Plus tard, j'ai donc rencontré cette stagiaire qui m'a fait découvrir l'héroïne. A partir de là, il m'a fallu une bonne année pour que je deviennes dépendante et que mes bêtises se ressente sur mon travail...
Au début, c'était juste des commentaires dit par mes collègues: "ça va? tu es pâlote ce matin".
Petit à petit, je me faisais convoquer dans le bureau de la supérieur. Motif: "nous avons remarqué que tu es très souvent en retard, tu as beaucoup maigri ces derniers temps, et tu as l'air absente. Tes collègues s'inquiètent pour toi est-ce qu'il y a qq chose qui ne va pas?" J'ai toujours pu me débrouiller pour raconter des bobards, des excuses bidon pour pas qu'il ne cerne mon problème.

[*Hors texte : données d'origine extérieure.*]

(* ===== verification/SessionInbound.v ===== *)
(** The inbound side of [Session]: messages are handled in sequence, each exactly once,
    however they arrive. *)
From Stdlib Require Import Strings.Byte.
From stdpp Require Import gmap.
From S2P Require Import Prelude.
From S2P Require Import Text.
From S2P Require Import Network.
From S2P Require Import Message.
From S2P Require Import Parser.
From S2P Require Import Schema.
From S2P Require Import Framer.
From S2P Require Import MessageStore.
From S2P Require Import RecoveryCache.
From S2P Require Import Validator.
From S2P Require Import Factory.
From S2P Require Import Session.
From S2P Require Import SessionBase.

(** ** Messages whose handler sends nothing *)

(** Heartbeats, rejects, and custom responses. *)
Definition quiet (t : bytes) (m : ValidMessage) : Prop :=
  t = B "0" \/ (t = B "3" /\ is_Some (find_field 45 m)) \/
  (t = B "cu" /\ is_Some (find (B "custom_response") (default [] (find_field 9250 m)) 0)).

(** [raw] is a well-formed message [m] with sequence number [q] for a session with [params]. *)
Record plain (params : SessionParameters) (q : Z) (raw : bytes) (m : ValidMessage) : Prop := {
  pl_parse : exists fs, parse raw = Ok (fs, []) /\ m = make_valid_message_view fs;
  pl_fields : zlen (message_ m) < 2 ^ 30;
  pl_conforms : exists t sc, conforms m params t sc /\ quiet t m;
  pl_has_seq : has_msg_seq_num (header_cache_ m) = true;
  pl_seq : msg_seq_num (header_cache_ m) = q;
  pl_size : zlen raw < 2 ^ 40
}.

Jusqu'au jour où j'ai eu un avertissement: retards répété, absence, et mon état se ressentait sur mon travail (mes collègues se plaignaient que j'étais trop dans la lune, j'oubliais des choses importante...). Cet avertissement a été un véritable electrochoc pour moi, je ne pouvais perdre mon boulot qui est, pour moi, le seul lien qu'il me reste avec la vie normal. Si je le perdais, ma descente ne sera que plus rapide!
Depuis, j'ai beaucoup pris sur moi, je me suis étonnée à trouver de la force (que je pensais être parti avec l'héro depuis longtemps), je me suis fais vraiment violence! Et j'y suis arrivé! c'est ma plus grande fiertée! J'ai fais de gros effort avec mes collègues, mon travail s'en est resenti même si le soir, quand je rentre, je suis KO, mais comme je l'ai dit, mon travail est plus important que ma santé.
Maintenant, mes collègues m'ont même donné un nouveau surnom: "la pile" car, parait-il, je ne tiens jamais en place... et je ne m'en rends même pas compte, mais je sais pourquoi...
Il m'arrive également de consommer de l'héro sur les lieux de mon travail. Car je fais tellement de grosse journée, que si je ne le faisais pas, je serais malade avant la fin de ma journée...
Pour l'instant je m'en sors comme cela, des fois je me dits, "ma pauvre, regarde où tu en es: tu t'enferme dans les chiottes de ton boulot avec ta feuille d'alu..." c'est pathétique, mais c'est aussi le seul moyen de ne pas perdre mon job, que j'aime vraiment.